TASK STATEMENT
Your job is to set down the stretch of entries that opens with the line containing "in H. simplify_eq." and closes with the line containing "repeat (case_match; simpl;". Keep both end lines, copy each exactly, and add nothing.

GIVEN DATA
════════════════════
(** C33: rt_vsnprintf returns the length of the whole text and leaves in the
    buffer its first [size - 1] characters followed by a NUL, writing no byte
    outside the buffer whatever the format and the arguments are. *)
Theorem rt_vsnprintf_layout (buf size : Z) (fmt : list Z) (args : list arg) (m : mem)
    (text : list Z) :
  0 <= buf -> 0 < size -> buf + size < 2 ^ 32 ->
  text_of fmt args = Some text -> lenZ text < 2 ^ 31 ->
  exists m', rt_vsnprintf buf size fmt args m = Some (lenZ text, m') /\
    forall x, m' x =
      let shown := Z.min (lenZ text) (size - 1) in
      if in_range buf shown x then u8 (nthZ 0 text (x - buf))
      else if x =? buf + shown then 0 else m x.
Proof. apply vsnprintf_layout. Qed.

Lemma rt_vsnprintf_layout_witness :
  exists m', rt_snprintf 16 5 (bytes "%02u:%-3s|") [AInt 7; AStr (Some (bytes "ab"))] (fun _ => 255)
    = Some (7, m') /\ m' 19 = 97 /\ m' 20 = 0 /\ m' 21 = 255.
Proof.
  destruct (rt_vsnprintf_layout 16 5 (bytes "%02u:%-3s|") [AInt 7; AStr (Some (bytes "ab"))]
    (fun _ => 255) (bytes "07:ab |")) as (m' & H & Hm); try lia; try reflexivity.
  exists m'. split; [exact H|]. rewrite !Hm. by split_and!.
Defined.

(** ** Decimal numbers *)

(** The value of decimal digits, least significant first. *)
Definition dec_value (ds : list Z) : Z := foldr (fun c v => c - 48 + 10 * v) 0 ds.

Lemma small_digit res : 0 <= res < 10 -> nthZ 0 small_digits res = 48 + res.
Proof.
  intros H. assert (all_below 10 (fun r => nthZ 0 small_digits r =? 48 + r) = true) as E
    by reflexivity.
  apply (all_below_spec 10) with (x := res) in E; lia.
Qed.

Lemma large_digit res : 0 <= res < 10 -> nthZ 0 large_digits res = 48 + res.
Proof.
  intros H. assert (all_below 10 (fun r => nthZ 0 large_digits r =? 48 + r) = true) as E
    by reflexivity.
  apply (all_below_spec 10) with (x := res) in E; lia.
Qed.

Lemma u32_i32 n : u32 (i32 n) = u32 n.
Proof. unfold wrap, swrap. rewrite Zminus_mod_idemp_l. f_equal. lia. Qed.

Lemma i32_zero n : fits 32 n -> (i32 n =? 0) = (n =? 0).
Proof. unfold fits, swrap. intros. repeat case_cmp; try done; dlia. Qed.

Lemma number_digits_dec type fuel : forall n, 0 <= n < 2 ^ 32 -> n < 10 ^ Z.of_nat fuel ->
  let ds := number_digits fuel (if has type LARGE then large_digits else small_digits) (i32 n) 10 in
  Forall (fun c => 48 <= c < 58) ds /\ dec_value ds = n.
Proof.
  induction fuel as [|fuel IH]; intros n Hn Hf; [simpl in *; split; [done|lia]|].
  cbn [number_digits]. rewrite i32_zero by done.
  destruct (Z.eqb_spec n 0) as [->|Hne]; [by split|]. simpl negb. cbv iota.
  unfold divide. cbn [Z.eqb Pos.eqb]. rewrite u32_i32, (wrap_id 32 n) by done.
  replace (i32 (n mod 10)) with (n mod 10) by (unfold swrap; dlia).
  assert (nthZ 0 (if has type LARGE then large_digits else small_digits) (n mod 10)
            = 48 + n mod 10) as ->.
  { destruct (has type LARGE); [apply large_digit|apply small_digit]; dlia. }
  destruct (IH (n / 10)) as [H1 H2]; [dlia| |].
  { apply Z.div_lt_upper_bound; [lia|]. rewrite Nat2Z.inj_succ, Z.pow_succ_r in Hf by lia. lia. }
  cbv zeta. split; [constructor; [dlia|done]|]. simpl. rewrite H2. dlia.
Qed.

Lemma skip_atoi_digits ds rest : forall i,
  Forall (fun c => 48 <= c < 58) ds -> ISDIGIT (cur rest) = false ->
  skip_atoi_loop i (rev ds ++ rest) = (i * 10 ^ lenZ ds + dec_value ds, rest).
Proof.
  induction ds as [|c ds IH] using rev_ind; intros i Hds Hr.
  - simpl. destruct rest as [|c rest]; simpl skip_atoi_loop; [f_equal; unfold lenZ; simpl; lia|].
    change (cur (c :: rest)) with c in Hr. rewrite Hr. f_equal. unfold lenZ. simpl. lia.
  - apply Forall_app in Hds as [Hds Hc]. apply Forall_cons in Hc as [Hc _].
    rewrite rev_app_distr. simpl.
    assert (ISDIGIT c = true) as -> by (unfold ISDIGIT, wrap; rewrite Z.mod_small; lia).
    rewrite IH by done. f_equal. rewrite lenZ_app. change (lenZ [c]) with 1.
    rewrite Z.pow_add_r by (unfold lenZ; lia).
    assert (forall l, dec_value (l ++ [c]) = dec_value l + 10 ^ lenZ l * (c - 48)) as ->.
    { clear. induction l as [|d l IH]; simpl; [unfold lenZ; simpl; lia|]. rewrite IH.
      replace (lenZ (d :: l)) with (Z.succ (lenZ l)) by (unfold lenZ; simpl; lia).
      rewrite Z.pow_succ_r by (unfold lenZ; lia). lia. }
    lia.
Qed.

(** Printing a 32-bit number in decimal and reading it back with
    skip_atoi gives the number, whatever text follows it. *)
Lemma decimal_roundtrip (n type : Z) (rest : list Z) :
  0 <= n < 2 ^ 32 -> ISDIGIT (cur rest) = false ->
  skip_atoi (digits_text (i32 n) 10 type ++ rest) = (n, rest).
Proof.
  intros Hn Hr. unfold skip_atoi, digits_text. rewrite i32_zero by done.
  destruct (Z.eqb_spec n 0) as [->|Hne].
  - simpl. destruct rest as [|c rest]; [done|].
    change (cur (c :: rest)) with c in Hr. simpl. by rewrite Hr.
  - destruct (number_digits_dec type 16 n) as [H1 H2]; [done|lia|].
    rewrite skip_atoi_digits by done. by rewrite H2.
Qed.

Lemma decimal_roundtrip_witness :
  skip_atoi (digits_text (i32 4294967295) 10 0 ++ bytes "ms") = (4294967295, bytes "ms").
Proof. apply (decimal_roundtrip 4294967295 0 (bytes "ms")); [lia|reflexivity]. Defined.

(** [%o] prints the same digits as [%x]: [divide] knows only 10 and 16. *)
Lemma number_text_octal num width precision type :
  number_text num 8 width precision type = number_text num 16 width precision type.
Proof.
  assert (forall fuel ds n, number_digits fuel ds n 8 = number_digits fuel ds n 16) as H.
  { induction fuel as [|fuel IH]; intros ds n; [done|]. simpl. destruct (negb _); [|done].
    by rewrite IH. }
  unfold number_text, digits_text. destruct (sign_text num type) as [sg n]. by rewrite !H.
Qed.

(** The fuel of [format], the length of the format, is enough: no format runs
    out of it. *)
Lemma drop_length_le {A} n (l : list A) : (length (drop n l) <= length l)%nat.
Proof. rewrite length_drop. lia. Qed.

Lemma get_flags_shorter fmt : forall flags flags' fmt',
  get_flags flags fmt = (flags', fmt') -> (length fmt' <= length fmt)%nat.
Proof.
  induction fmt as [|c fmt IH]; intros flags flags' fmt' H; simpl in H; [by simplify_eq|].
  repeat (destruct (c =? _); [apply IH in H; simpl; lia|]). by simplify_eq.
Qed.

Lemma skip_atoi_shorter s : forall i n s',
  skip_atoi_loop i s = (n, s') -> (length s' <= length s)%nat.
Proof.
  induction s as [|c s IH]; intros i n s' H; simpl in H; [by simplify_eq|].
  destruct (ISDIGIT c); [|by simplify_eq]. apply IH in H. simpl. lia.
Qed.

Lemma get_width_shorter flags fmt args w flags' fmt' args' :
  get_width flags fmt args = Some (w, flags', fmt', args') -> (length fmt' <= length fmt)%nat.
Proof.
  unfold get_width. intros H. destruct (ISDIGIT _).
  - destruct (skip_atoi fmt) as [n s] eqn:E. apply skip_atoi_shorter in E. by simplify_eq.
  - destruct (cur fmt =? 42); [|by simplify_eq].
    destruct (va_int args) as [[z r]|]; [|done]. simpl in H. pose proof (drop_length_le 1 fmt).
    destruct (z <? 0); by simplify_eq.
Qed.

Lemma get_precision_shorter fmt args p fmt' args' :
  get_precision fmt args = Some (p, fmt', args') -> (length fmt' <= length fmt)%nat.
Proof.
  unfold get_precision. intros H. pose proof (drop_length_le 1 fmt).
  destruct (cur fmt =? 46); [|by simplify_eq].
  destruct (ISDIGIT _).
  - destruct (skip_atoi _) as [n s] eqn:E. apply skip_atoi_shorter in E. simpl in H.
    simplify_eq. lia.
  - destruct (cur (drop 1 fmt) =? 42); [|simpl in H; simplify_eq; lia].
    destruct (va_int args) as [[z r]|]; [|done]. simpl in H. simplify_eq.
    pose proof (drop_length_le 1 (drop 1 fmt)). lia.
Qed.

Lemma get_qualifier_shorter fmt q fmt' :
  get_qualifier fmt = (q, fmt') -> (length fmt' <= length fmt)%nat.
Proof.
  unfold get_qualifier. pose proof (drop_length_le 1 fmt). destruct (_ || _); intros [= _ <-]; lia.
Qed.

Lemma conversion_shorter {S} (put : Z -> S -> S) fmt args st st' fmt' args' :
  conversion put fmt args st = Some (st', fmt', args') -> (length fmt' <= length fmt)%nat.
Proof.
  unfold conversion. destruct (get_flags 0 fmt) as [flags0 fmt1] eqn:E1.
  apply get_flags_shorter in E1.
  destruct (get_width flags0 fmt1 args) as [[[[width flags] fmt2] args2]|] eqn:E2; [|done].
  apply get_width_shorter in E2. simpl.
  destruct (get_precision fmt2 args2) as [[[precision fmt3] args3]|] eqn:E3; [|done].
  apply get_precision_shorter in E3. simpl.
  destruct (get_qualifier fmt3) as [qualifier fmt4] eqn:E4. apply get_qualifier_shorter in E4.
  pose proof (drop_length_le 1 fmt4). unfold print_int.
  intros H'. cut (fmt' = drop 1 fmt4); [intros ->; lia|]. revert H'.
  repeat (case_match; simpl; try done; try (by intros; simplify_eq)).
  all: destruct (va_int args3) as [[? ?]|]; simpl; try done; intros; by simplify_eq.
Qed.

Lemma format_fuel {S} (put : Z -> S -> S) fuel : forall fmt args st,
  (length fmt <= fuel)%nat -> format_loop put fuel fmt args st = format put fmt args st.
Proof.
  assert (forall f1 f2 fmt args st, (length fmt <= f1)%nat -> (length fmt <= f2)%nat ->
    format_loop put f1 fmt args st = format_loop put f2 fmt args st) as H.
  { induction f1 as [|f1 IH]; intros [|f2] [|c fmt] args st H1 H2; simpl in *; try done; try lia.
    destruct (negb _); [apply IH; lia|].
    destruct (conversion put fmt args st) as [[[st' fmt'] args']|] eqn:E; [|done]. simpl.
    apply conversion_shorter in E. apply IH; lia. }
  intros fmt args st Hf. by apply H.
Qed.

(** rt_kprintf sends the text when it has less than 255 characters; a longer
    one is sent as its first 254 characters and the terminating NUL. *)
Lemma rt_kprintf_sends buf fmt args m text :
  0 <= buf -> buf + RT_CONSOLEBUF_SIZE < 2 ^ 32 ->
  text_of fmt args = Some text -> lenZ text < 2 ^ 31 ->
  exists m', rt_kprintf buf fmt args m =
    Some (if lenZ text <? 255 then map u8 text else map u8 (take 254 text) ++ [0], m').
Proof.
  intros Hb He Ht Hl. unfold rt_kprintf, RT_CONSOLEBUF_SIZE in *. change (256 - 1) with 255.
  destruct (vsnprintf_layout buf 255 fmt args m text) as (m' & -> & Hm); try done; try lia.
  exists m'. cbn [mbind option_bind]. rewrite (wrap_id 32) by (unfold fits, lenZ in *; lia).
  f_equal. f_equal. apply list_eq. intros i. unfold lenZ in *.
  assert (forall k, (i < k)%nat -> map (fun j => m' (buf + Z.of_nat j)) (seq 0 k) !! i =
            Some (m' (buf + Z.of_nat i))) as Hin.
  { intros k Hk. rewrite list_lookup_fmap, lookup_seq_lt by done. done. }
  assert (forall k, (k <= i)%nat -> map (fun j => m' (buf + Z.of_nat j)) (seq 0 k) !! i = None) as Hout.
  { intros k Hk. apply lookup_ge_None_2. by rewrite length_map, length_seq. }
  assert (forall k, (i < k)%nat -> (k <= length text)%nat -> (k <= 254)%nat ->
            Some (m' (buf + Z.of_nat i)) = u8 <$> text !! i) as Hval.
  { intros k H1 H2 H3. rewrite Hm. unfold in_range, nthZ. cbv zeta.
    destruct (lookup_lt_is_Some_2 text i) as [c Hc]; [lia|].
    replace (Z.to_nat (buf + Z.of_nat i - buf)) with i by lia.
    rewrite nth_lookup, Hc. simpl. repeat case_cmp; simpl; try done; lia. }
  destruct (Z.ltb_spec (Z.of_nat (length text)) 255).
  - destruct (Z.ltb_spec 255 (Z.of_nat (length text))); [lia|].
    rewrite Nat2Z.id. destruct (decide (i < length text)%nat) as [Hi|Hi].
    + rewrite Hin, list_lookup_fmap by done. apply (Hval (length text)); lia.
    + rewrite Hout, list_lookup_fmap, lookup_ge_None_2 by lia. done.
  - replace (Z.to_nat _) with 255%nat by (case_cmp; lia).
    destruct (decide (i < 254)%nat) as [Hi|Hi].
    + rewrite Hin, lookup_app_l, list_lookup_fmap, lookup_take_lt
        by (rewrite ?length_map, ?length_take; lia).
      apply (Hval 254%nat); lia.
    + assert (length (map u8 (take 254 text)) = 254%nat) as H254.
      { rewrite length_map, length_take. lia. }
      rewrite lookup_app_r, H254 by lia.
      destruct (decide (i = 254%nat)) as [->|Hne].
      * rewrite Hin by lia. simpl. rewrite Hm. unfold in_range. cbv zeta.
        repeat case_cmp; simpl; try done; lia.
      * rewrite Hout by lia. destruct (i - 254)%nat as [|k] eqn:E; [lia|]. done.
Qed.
════════════════════
ANSWER FOR THIS EXERCISE
    destruct (va_int args) as [[z r]|]; [|done]. simpl in H. simplify_eq.
    pose proof (drop_length_le 1 (drop 1 fmt)). lia.
Qed.

Lemma get_qualifier_shorter fmt q fmt' :
  get_qualifier fmt = (q, fmt') -> (length fmt' <= length fmt)%nat.
Proof.
  unfold get_qualifier. pose proof (drop_length_le 1 fmt). destruct (_ || _); intros [= _ <-]; lia.
Qed.

Lemma conversion_shorter {S} (put : Z -> S -> S) fmt args st st' fmt' args' :
  conversion put fmt args st = Some (st', fmt', args') -> (length fmt' <= length fmt)%nat.
Proof.
  unfold conversion. destruct (get_flags 0 fmt) as [flags0 fmt1] eqn:E1.
  apply get_flags_shorter in E1.
  destruct (get_width flags0 fmt1 args) as [[[[width flags] fmt2] args2]|] eqn:E2; [|done].
  apply get_width_shorter in E2. simpl.
  destruct (get_precision fmt2 args2) as [[[precision fmt3] args3]|] eqn:E3; [|done].
  apply get_precision_shorter in E3. simpl.
  destruct (get_qualifier fmt3) as [qualifier fmt4] eqn:E4. apply get_qualifier_shorter in E4.
  pose proof (drop_length_le 1 fmt4). unfold print_int.
  intros H'. cut (fmt' = drop 1 fmt4); [intros ->; lia|]. revert H'.
  repeat (case_match; simpl; try done; try (by intros; simplify_eq)).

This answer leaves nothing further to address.